[[ Raw data, beginning ]]

Definition inverse_normal_quantile_transform (data : ndarray)
    (time : list nat) (monthly_cdfs : monthly_cdfs_t) (settings : Settings)
  : result ndarray :=
  let pooled := default true (pooled settings) in
  let interp_method := default "interp1d"%string (interp_method settings) in
  let min_est_value := default (Num 0.01) (min_est_value settings) in
  transformed_data ← frame_of_data data time;
  let columns := seq 0 (length transformed_data) in
  let back_transformed_data := nan_frame (length time) columns in
  back_transformed_data ←
    for_each (seq 1 12)
      (fun back month =>
         for_each (if pooled then [None] else map Some columns)
           (inqt_body transformed_data time monthly_cdfs interp_method
              min_est_value month) back)
      back_transformed_data;
  Ok (array_of_frame data (length time) back_transformed_data).

(** ** The gamma transform and its inverse *)

(** The ['gamma_shape'] and ['gamma_scale'] variables of the station
    dataset, by station and month, and of the gridded dataset, by month
    (a two-dimensional array each). *)
Record gamma_station : Type := mkGammaStation {
  gamma_shape : gmap (nat * nat) fl;
  gamma_scale : gmap (nat * nat) fl
}.

Record gamma_gridded : Type := mkGammaGridded {
  grid_shape : gmap nat (list (list fl));
  grid_scale : gmap nat (list (list fl))
}.

(** The body of the station loop of [gamma_transform]. *)
Definition gamma_body (df : list (list fl)) (times : list nat)
    (gamma_stations_ds : gamma_station) (month : nat)
    (transformed_data : frame) (station : nat) : result frame :=
  let rows := month_rows times month in
  let month_data :=
    List.filter (fun tv => gtb tv.2 (Num 0))
                (map (fun t => (t, nth t (nth station df []) NaN)) rows) in
  if forallb (fun tv => isnan tv.2) month_data
  then Ok (loc_set_column (length times) transformed_data station
             (map (fun tv => (tv.1, NaN)) month_data))
  else
    a ← getitem (gamma_shape gamma_stations_ds) (station, month);
    scale ← getitem (gamma_scale gamma_stations_ds) (station, month);
    let loc := Num 0 in
    let z_scores :=
      map (fun tv => (tv.1, norm_ppf (gamma_cdf tv.2 a loc scale))) month_data in
    Ok (loc_set_column (length times) transformed_data station z_scores).

Definition gamma_transform (data : list (list fl)) (times : list nat)
    (settings : Settings) (gamma_stations_ds : gamma_station)
  : result (list (list fl)) :=
  let min_z_value := default (Num (-4)) (min_z_value settings) in
  df ← make_df data times;
  let stations := seq 0 (length df) in
  let transformed_data := nan_frame (length times) stations in
  transformed_data ←
    for_each (seq 1 12)
      (fun td month =>
         for_each stations (gamma_body df times gamma_stations_ds month) td)
      transformed_data;
  let transformed_data_array := to_numpy (length times) transformed_data in
  Ok (map (map (nan_to_num min_z_value)) transformed_data_array).

(** NumPy broadcasting of a one-dimensional array against length [n]. *)
Definition broadcast_to (n : nat) (a : list fl) : result (list fl) :=
  if (length a =? n)%nat then Ok a
  else match a with
       | [x] => Ok (repeat x n)
       | _ => Raise ValueError
       end.

(** The probabilities handed to [gamma.ppf], lines 336 to 337 (stations)
    and 349 to 351 (grid). *)
Definition cum_probs_station (z : fl) : fl := norm_cdf z.

Definition cum_probs_grid (z : fl) : fl := clip (norm_cdf z) 0 0.99999.

(** The body of the month loop of [gamma_back_transform]; the station
    loop has a single turn, over all columns at once. *)
Definition gamma_back_body (data : ndarray) (df : list (list fl))
    (time : list nat) (min_est_value : fl)
    (gamma_station_ds : gamma_station) (gamma_gridded_ds : option gamma_gridded)
    (back_transformed_data : frame) (month : nat) : result frame :=
  let rows := month_rows time month in
  let stations := seq 0 (length df) in
  let z_scores := map (fun t => (t, map (fun col => nth t col NaN) df)) rows in
  if ((length rows =? 0) || (length df =? 0))%nat
  then Ok back_transformed_data
  else
    original_values ←
      match data with
      | Array3 _ =>
          ds ← match gamma_gridded_ds with
               | Some ds => Ok ds
               | None => Raise TypeError
               end;
          a ← getitem (grid_shape ds) month;
          scale ← getitem (grid_scale ds) month;
          let loc := map (map (fun _ => Num 0)) scale in
          a_flat ← broadcast_to (length df) (concat a);
          loc_flat ← broadcast_to (length df) (concat loc);
          scale_flat ← broadcast_to (length df) (concat scale);
          Ok (map (fun tr =>
                     (tr.1, imap (fun j z =>
                                    gamma_ppf (cum_probs_grid z) (nth j a_flat NaN)
                                      (nth j loc_flat NaN) (nth j scale_flat NaN))
                                 tr.2))
                  z_scores)
      | _ =>
          gamma_shape ←
            mapM (fun s => getitem (gamma_shape gamma_station_ds) (s, month))
                 stations;
          gamma_scale ←
            mapM (fun s => getitem (gamma_scale gamma_station_ds) (s, month))
                 stations;
          Ok (map (fun tr =>
                     (tr.1, imap (fun j z =>
                                    gamma_ppf (cum_probs_station z)
                                      (nth j gamma_shape NaN) (Num 0)
                                      (nth j gamma_scale NaN))
                                 tr.2))
                  z_scores)
      end;
    Ok (loc_set_rows back_transformed_data
          (map (fun tr => (tr.1, map (filter_small min_est_value) tr.2))
               original_values)).

Definition gamma_back_transform (data : ndarray) (time : list nat)
    (settings : Settings) (gamma_station_ds : gamma_station)
    (gamma_gridded_ds : option gamma_gridded) : result ndarray :=
  let min_est_value := default (Num 0.01) (min_est_value settings) in
  transformed_data ← frame_of_data data time;
  let back_transformed_data :=
    nan_frame (length time) (seq 0 (length transformed_data)) in
  back_transformed_data ←
    for_each (seq 1 12)
      (gamma_back_body data transformed_data time min_est_value
         gamma_station_ds gamma_gridded_ds)
      back_transformed_data;
  Ok (array_of_frame data (length time) back_transformed_data).

(** ** The dispatcher *)

(** The array behind [data]; a value that is not an array object has no
    attribute [T]. *)
Definition deref (data : pyobj) : M ndarray :=
  match data with
  | Ref l => load l
  | PyList _ => raise AttributeError
  end.

(** The columns of [pd.DataFrame(data=data.T, index=times)] before the
    length check: a one-dimensional array is a single column, a
    three-dimensional one is refused. *)
Definition station_rows (a : ndarray) : result (list (list fl)) :=
  match a with
  | Array1 a => Ok [a]
  | Array2 a => Ok a
  | Array3 _ => Raise ValueError
  end.

(** [data.T if data.ndim == 2 else data] *)
Definition transpose_if_2d (a : ndarray) : ndarray :=
  match a with
  | Array2 a => Array2 (transpose a)
  | _ => a
  end.

(** [print(...); sys.exit()] *)
Definition print_and_exit {A} (line : string) : M A :=
  _ ← print line; raise SystemExit.

(** The optional arguments are taken as given: [times] is the index of
    time stamps (their months), [cdfs] the tables of the quantile
    transforms. *)
Definition data_transformation (data : pyobj) (method : string)
    (settings : Settings) (mode : string) (times : list nat)
    (cdfs : monthly_cdfs_t) (gamma_stations_ds : gamma_station)
    (gamma_gridded_ds : option gamma_gridded) : M loc :=
  if String.eqb method "boxcox" then
    if String.eqb mode "transform" then
      texp ← lift (setting (exponent settings));
      boxcox_transform data texp
    else if String.eqb mode "back_transform" then
      texp ← lift (setting (exponent settings));
      boxcox_back_transform data texp
    else print_and_exit ("Unknown transformation mode: entry= " +:+ mode)
  else if String.eqb method "ecdf" then
    if String.eqb mode "transform" then
      a ← deref data;
      rows ← lift (station_rows a);
      out ← lift (normal_quantile_transform rows times cdfs settings);
      alloc (Array2 (transpose out))
    else if String.eqb mode "back_transform" then
      a ← deref data;
      out ← lift (inverse_normal_quantile_transform a times cdfs settings);
      alloc (transpose_if_2d out)
    else print_and_exit ("Unknown transformation mode: entry= " +:+ mode)
  else if String.eqb method "gamma_monthly" then
    if String.eqb mode "transform" then
      a ← deref data;
      rows ← lift (station_rows a);
      out ← lift (gamma_transform rows times settings gamma_stations_ds);
      alloc (Array2 (transpose out))
    else if String.eqb mode "back_transform" then
      a ← deref data;
      out ← lift (gamma_back_transform a times settings gamma_stations_ds
                    gamma_gridded_ds);
      alloc (transpose_if_2d out)
    else print_and_exit ("Unknown transformation mode: entry= " +:+ mode)
  else print_and_exit ("Unknown transformation method: entry= " +:+ method).

End Transforms.

(** ** Vocabulary of the statements *)

(** Order on cells that are numbers. *)
Definition fl_le (a b : fl) : Prop :=
  match a, b with Num x, Num y => x <= y | _, _ => False end.

Definition fl_lt (a b : fl) : Prop :=
  match a, b with Num x, Num y => x < y | _, _ => False end.

(** The order of [np.sort] as a relation. *)
Definition sort_le (a b : fl) : Prop := sort_leb a b = true.

(** A positive number. *)
Definition positive_cell (a : fl) : Prop :=
  match a with Num x => 0 < x | NaN => False end.

(** A number in (0, 1]. *)
Definition probability_cell (a : fl) : Prop :=
  match a with Num x => 0 < x <= 1 | NaN => False end.

(** The cells of an array, row by row. *)
Definition cells (a : ndarray) : list fl :=
  match a with
  | Array1 a => a
  | Array2 a => concat a
  | Array3 a => concat (concat a)
  end.


(** What the two power transforms compute on one cell, [inv] being
    [1 / texp]. *)
Definition boxcox_cell (inv : R) (x : fl) : fl :=
  div (sub (power (clamp_below 0 x) (Num inv)) (Num 1)) (Num inv).

Definition back_cell (texp : R) (x : fl) : fl :=
  power (add (div (clamp_below (- texp) x) (Num texp)) (Num 1)) (Num texp).

(** Sample stores. *)
Definition sample_world : world :=
  mkWorld {[1%positive := Array1 [Num (-1); Num 2]]} [].

Definition sample_world_nonneg : world :=
  mkWorld {[1%positive := Array2 [[Num 0; Num 2]; [Num 5; Num 1]]]} [].

(** For the examples, stand-ins for the library functions: the uniform
    distribution on [[-5, 5]] in place of the normal one, the uniform
    distribution on [[0, scale]] in place of the gamma one.  A value of
    one dimension is never accepted for a block of rows and columns, so
    no example goes through line 238. *)
Definition sample_libs : Libs := {|
  norm_ppf p :=
    match p with
    | Num p => if Rle_dec 0 p then if Rle_dec p 1 then Num (10 * p - 5) else NaN
               else NaN
    | NaN => NaN
    end;
  norm_cdf z :=
    match z with
    | Num z => Num (Rmin (Rmax ((z + 5) / 10) 0) 1)
    | NaN => NaN
    end;
  gamma_cdf x a loc scale := clip (div (sub x loc) scale) 0 1;
  gamma_ppf q a loc scale := add loc (mul q scale);
  interp1d_extrapolate x y x_new := x_new;
  loc_accepts_1d k n := false
|}.

(** The empty settings dict: every option takes its default. *)
Definition sample_settings : Settings :=
  mkSettings None None None None None None None.

(** ** Vocabulary for the pooling of sparse stations *)

(** [cdfs[key][i]] when both keys are present. *)
Definition table_at (cdfs : station_cdfs) (key : Z) (i : nat) : option cdf_df :=
  months ← cdfs !! key; months !! i.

[[ Raw data, end ]]

_Description of the task:_ Look through the data above and return exactly the lines from the one that contains "(** The body of the month" to the one that contains "original_values)).", inclusive, with nothing else.

_Expected output:_
(** The body of the month loop of [gamma_back_transform]; the station
    loop has a single turn, over all columns at once. *)
Definition gamma_back_body (data : ndarray) (df : list (list fl))
    (time : list nat) (min_est_value : fl)
    (gamma_station_ds : gamma_station) (gamma_gridded_ds : option gamma_gridded)
    (back_transformed_data : frame) (month : nat) : result frame :=
  let rows := month_rows time month in
  let stations := seq 0 (length df) in
  let z_scores := map (fun t => (t, map (fun col => nth t col NaN) df)) rows in
  if ((length rows =? 0) || (length df =? 0))%nat
  then Ok back_transformed_data
  else
    original_values ←
      match data with
      | Array3 _ =>
          ds ← match gamma_gridded_ds with
               | Some ds => Ok ds
               | None => Raise TypeError
               end;
          a ← getitem (grid_shape ds) month;
          scale ← getitem (grid_scale ds) month;
          let loc := map (map (fun _ => Num 0)) scale in
          a_flat ← broadcast_to (length df) (concat a);
          loc_flat ← broadcast_to (length df) (concat loc);
          scale_flat ← broadcast_to (length df) (concat scale);
          Ok (map (fun tr =>
                     (tr.1, imap (fun j z =>
                                    gamma_ppf (cum_probs_grid z) (nth j a_flat NaN)
                                      (nth j loc_flat NaN) (nth j scale_flat NaN))
                                 tr.2))
                  z_scores)
      | _ =>
          gamma_shape ←
            mapM (fun s => getitem (gamma_shape gamma_station_ds) (s, month))
                 stations;
          gamma_scale ←
            mapM (fun s => getitem (gamma_scale gamma_station_ds) (s, month))
                 stations;
          Ok (map (fun tr =>
                     (tr.1, imap (fun j z =>
                                    gamma_ppf (cum_probs_station z)
                                      (nth j gamma_shape NaN) (Num 0)
                                      (nth j gamma_scale NaN))
                                 tr.2))
                  z_scores)
      end;
    Ok (loc_set_rows back_transformed_data
          (map (fun tr => (tr.1, map (filter_small min_est_value) tr.2))
               original_values)).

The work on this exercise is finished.